Exactly the lines from the start of the data below through the line containing "rank below the" must be returned, and no others.

(Collected data)
+ + + +
(** C6, amended.  A request without claims, or whose role claim is absent
    or falsy, is answered 401 "Missing authentication".  A role claim that
    resolves to nothing in the role table and a claim that resolves to a
    rank below the minimum are both answered the same 403 "Access denied:
    insufficient privileges"; the 401 and the 403 differ. *)
Theorem requireRole_failures (m : RoleName) (req : Request) :
  (claims req = None -> requireRole m req = answer unauthenticated)
  /\ (forall c, claims req = Some c -> truthy (role c) = false ->
                requireRole m req = answer unauthenticated)
  /\ (forall c, claims req = Some c -> truthy (role c) = true ->
                resolve ROLE_HIERARCHY (role c) = RUndefined ->
                requireRole m req = answer denied)
  /\ (forall c r, claims req = Some c ->
                  recognized ROLE_HIERARCHY (role c) r -> r < role_rank m ->
                  requireRole m req = answer denied)
  /\ unauthenticated <> denied.
Proof.
  split; [|split; [|split; [|split]]].
  - intros Hc. unfold requireRole. now rewrite Hc.
  - intros c Hc Ht. unfold requireRole. now rewrite Hc, Ht.
  - intros c Hc Ht Hres.
    rewrite (requireRole_truthy m req c Hc Ht), Hres. reflexivity.
  - intros c r Hc Hrec Hlt.
    rewrite (requireRole_integer m req c r Hc (recognized_truthy _ _ Hrec)).
    + destruct (Z.ltb_spec r (role_rank m)); [reflexivity|lia].
    + destruct Hrec as [_ Hr]. lia.
    + apply Hrec.
  - discriminate.
Qed.

Lemma requireRole_failures_witness :
  requireAdmin {| claims := None; id := "1"; body := Sample.no_body |}
  = answer unauthenticated
  /\ requireAdmin (Sample.request (VString "") "1" Sample.no_body)
     = answer unauthenticated
  /\ requireAdmin (Sample.request (VString "Guest") "1" Sample.no_body)
     = answer denied
  /\ requireAdmin (Sample.request (VString "Moderator") "1" Sample.no_body)
     = answer denied.
Proof.
  split; [|split; [|split]].
  - apply (requireRole_failures Admin
             {| claims := None; id := "1"; body := Sample.no_body |}).
    reflexivity.
  - apply (requireRole_failures Admin
             (Sample.request (VString "") "1" Sample.no_body))
      with (c := {| role := VString "" |}); reflexivity.
  - apply (requireRole_failures Admin
             (Sample.request (VString "Guest") "1" Sample.no_body))
      with (c := {| role := VString "Guest" |}); reflexivity.
  - apply (requireRole_failures Admin
             (Sample.request (VString "Moderator") "1" Sample.no_body))
      with (c := {| role := VString "Moderator" |}) (r := 2).
    + reflexivity.
    + apply (recognized_name Moderator).
    + simpl; lia.
Defined.

End AdminAuthFacts.

(** ** The admin controller *)

Module AdminControllerFacts.
Import AdminController.

(** A number that stands for an integer of the INT range is bound to an
    INT parameter as that integer. *)
Lemma Qred_inject_Z (z : Z) : Qred (inject_Z z) = inject_Z z.
Proof.
  pose proof (Qred_correct (inject_Z z)) as H.
  pose proof (gcd_Qred (inject_Z z)) as G.
  destruct (Qred (inject_Z z)) as [n d]. unfold Qeq in H. simpl in H, G.
  rewrite Z.mul_1_r in H. subst n.
  rewrite Z.gcd_comm, Z.mul_comm in G.
  rewrite Z.gcd_mul_diag_l in G by lia.
  injection G as ->. unfold inject_Z. f_equal. lia.
Qed.

Lemma int4_of_number_integer (q : Q) (z : Z) :
  (q == inject_Z z)%Q -> in_INT z = true -> int4_of_number (Fin q) = Some z.
Proof.
  intros Hq Hz. unfold int4_of_number.
  rewrite (Qred_complete q (inject_Z z) Hq), Qred_inject_Z.
  simpl. now rewrite Hz.
Qed.

Lemma in_INT_rank (r : Z) : 1 <= r <= 5 -> in_INT r = true.
Proof.
  intros Hr. unfold in_INT, INT_MIN, INT_MAX.
  apply andb_true_iff. split; apply Z.leb_le; lia.
Qed.

Section Handlers.

Variable int4in : string -> option Z.
Variable generateSaltedHash : Value -> option (string * string).
Variable now : Z.
Variable nextval : Z.

(** What follows a passed check never answers 403. *)
Lemma createUser_insert_not_403 (k : Rank) (req : Request) (db : Database) :
  fst (createUser_insert now nextval k req db) <> forbidden_create.
Proof.
  unfold createUser_insert.
  destruct (INSERT_Account _ _ _ _ _ _ _ _ _) as [[row rows]|]; discriminate.
Qed.

Lemma changeUserRole_update_not_403 (k : Rank) (req : Request) (db : Database) :
  fst (changeUserRole_update int4in now k req db) <> forbidden_assign.
Proof.
  unfold changeUserRole_update, update_where.
  destruct (int4_param k) as [[r|]|]; destruct (int4in (id req)) as [n|];
    try discriminate.
  - destruct (_ =? _)%nat; discriminate.
  - destruct (filter _ _); discriminate.
Qed.

(** [createUser] on two roles that resolve to integers. *)
Lemma createUser_integers (req : Request) (db : Database) (c : Claims)
    (a t : Z) :
  claims req = Some c ->
  resolves_to ROLE_HIERARCHY (role c) a ->
  resolves_to ROLE_HIERARCHY (b_role (body req)) t ->
  createUser now nextval req db =
  if a <? t then (forbidden_create, db)
  else createUser_insert now nextval
         (resolve ROLE_HIERARCHY (b_role (body req))) req db.
Proof.
  intros Hc (qa & Ha & Hqa) (qt & Ht & Hqt).
  unfold createUser. rewrite Hc. cbv zeta. rewrite Ha, Ht.
  unfold Js.gt, Js.lt. cbn [to_number].
  now rewrite (num_lt_integers qa qt a t Hqa Hqt).
Qed.

(** [changeUserRole] on an actor role that resolves to an integer and a
    target role that resolves to a rank of the hierarchy. *)
Lemma changeUserRole_integers (req : Request) (db : Database) (c : Claims)
    (a t : Z) :
  claims req = Some c ->
  resolves_to ROLE_HIERARCHY (role c) a ->
  recognized ROLE_HIERARCHY (b_role (body req)) t ->
  changeUserRole int4in now req db =
  if a <? t then (forbidden_assign, db)
  else changeUserRole_update int4in now
         (resolve ROLE_HIERARCHY (b_role (body req))) req db.
Proof.
  intros Hc (qa & Ha & Hqa) Hrec.
  pose proof (recognized_truthy _ _ Hrec) as Htruthy.
  destruct Hrec as [(qt & Ht & Hqt) Hr].
  unfold changeUserRole. rewrite Hc. cbv zeta. rewrite Htruthy, Ha, Ht.
  unfold Js.gt, Js.lt. cbn [to_number rank_truthy negb].
  rewrite (num_truthy_integer qt t Hqt).
  rewrite (num_lt_integers qt (inject_Z 1) t 1 Hqt (Qeq_refl _)).
  rewrite (num_lt_integers (inject_Z 5) qt 5 t (Qeq_refl _) Hqt).
  rewrite (num_lt_integers qa qt a t Hqa Hqt).
  destruct (Z.eqb_spec t 0); [lia|].
  destruct (Z.ltb_spec t 1); [lia|].
  destruct (Z.ltb_spec 5 t); [lia|].
  reflexivity.
Qed.

(** C1.  When the actor's role and the target role resolve to ranks [a]
    and [t] of the hierarchy, [createUser] and [changeUserRole] answer
    their 403 exactly when [t] is greater than [a], leaving the database
    as it was; when [t] is at most [a] both go on to their statement, to
    which the target role is bound as the integer [t]. *)
Theorem privilege_check_monotone
    (req : Request) (db : Database) (c : Claims) (a t : Z) :
  claims req = Some c ->
  recognized ROLE_HIERARCHY (role c) a ->
  recognized ROLE_HIERARCHY (b_role (body req)) t ->
  let targetRank := resolve ROLE_HIERARCHY (b_role (body req)) in
  (a < t ->
     createUser now nextval req db = (forbidden_create, db)
     /\ changeUserRole int4in now req db = (forbidden_assign, db))
  /\ (t <= a ->
      createUser now nextval req db
      = createUser_insert now nextval targetRank req db
      /\ changeUserRole int4in now req db
         = changeUserRole_update int4in now targetRank req db
      /\ int4_param targetRank = Some (Some t))
  /\ (fst (createUser now nextval req db) = forbidden_create <-> a < t)
  /\ (fst (changeUserRole int4in now req db) = forbidden_assign <-> a < t).
Proof.
  intros Hc Ha Ht targetRank.
  pose proof (createUser_integers req db c a t Hc (proj1 Ha) (proj1 Ht)) as Hcreate.
  pose proof (changeUserRole_integers req db c a t Hc (proj1 Ha) Ht) as Hchange.
  fold targetRank in Hcreate, Hchange.
  rewrite Hcreate, Hchange.
  destruct (Z.ltb_spec a t) as [Hlt|Hge].
  - split; [now split|]. split; [lia|]. now split.
  - split; [lia|]. split; [|split].
    + intros _. split; [reflexivity|]. split; [reflexivity|].
      destruct Ht as [(qt & Hres & Hqt) Hr].
      unfold targetRank. rewrite Hres. cbn [int4_param].
      now rewrite (int4_of_number_integer qt t Hqt (in_INT_rank t Hr)).
    + split; [|lia]. intros H. exfalso.
      exact (createUser_insert_not_403 _ _ _ H).
    + split; [|lia]. intros H. exfalso.
      exact (changeUserRole_update_not_403 _ _ _ H).
Qed.

(** Rows that a WHERE clause does not select are left alone. *)
Lemma update_where_none {A : Type} (p : A -> bool) (f : A -> A)
    (rows : list A) :
  (forall r, In r rows -> p r = false) ->
  update_where p f rows = (rows, 0%nat).
Proof.
  intros H. unfold update_where. f_equal.
  - rewrite <- (map_id rows) at 2. apply map_ext_in.
    intros r Hr. now rewrite (H r Hr).
  - induction rows as [|r rows IH]; [reflexivity|].
    simpl. rewrite (H r (or_introl eq_refl)). apply IH.
    intros r' Hr'. apply H. now right.
Qed.

Lemma filter_some {A : Type} (p : A -> bool) (rows : list A) (r : A) :
  In r rows -> p r = true -> (List.length (filter p rows) =? 0)%nat = false.
Proof.
  intros Hin Hp. apply Nat.eqb_neq. intros Hlen.
  apply length_zero_iff_nil in Hlen.
  assert (Hf : In r (filter p rows)) by (apply filter_In; now split).
  rewrite Hlen in Hf. exact Hf.
Qed.

Lemma set_Account_Rows_same (db : Database) :
  set_Account_Rows db (Account_rows db) = db.
Proof. now destruct db. Qed.

(** C10.  [deleteUser] on an identifier that reads as the integer [n]
    keeps every account row in its place; the rows whose key is [n] get
    the status 'inactive' and the update time, and nothing else of them
    changes; all other rows, and the credential and verification tables,
    are unchanged.  It answers success when such a row exists, and 404
    with the database untouched when none does. *)
Theorem deleteUser_soft_delete (req : Request) (db : Database) (n : Z) :
  int4in (id req) = Some n ->
  let r := deleteUser int4in now req db in
  Credential_rows (snd r) = Credential_rows db
  /\ verification_rows (snd r) = verification_rows db
  /\ map Account_ID (Account_rows (snd r)) = map Account_ID (Account_rows db)
  /\ (forall i a, nth_error (Account_rows db) i = Some a ->
        exists a', nth_error (Account_rows (snd r)) i = Some a'
                   /\ (Account_ID a = n -> soft_deleted now a a')
                   /\ (Account_ID a <> n -> a' = a))
  /\ ((exists a, In a (Account_rows db) /\ Account_ID a = n) ->
      fst r = sendSuccess "User deleted successfully" [])
  /\ ((forall a, In a (Account_rows db) -> Account_ID a <> n) ->
      r = (sendError 404 "User not found", db)).
Proof.
  intros Hid r.
  set (rows := map (fun a => if Account_ID a =? n then soft_delete now a else a)
                   (Account_rows db)).
  assert (Hsnd : snd r = set_Account_Rows db rows).
  { unfold r, deleteUser, update_where. rewrite Hid.
    now destruct (_ =? _)%nat. }
  rewrite Hsnd. cbn [set_Account_Rows Credential_rows verification_rows
                     Account_rows].
  split; [reflexivity|]. split; [reflexivity|]. split; [|split; [|split]].
  - unfold rows. rewrite map_map. apply map_ext.
    intros a. now destruct (Account_ID a =? n).
  - intros i a Hi. unfold rows.
    rewrite (map_nth_error _ _ _ Hi).
    eexists. split; [reflexivity|].
    destruct (Z.eqb_spec (Account_ID a) n) as [He|Hne].
    + split; [|contradiction]. intros _. unfold soft_deleted, soft_delete.
      cbn. repeat split.
    + split; [contradiction|reflexivity].
  - intros (a & Hin & Ha).
    unfold r, deleteUser, update_where. rewrite Hid.
    rewrite (filter_some (fun a => Account_ID a =? n) _ a Hin);
      [reflexivity|]. now apply Z.eqb_eq.
  - intros Hnone.
    unfold r, deleteUser. rewrite Hid.
    rewrite update_where_none.
    + cbn. now rewrite set_Account_Rows_same.
    + intros a Ha. apply Z.eqb_neq. now apply Hnone.
Qed.

(** An identifier that PostgreSQL does not read as an integer makes the
    statement fail: the answer is 500 and nothing changes. *)
Lemma deleteUser_malformed_id (req : Request) (db : Database) :
  int4in (id req) = None ->
  deleteUser int4in now req db = (sendError 500 "Failed to delete user", db).
Proof. intros H. unfold deleteUser. now rewrite H. Qed.

(** The table has no unique index on [Account_ID], so the upsert of
    [resetUserPassword] is rejected before it looks at a row. *)
Lemma upsert_rejected (accounts : list Account) (aid : Z) (hash salt : string)
    (rows : list Account_Credential) :
  INSERT_Credential_ON_CONFLICT Account_Credential_unique nextval accounts
    aid hash salt rows = None.
Proof. reflexivity. Qed.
+ + + +
Exercise output:
(** C6, amended.  A request without claims, or whose role claim is absent
    or falsy, is answered 401 "Missing authentication".  A role claim that
    resolves to nothing in the role table and a claim that resolves to a
    rank below the minimum are both answered the same 403 "Access denied:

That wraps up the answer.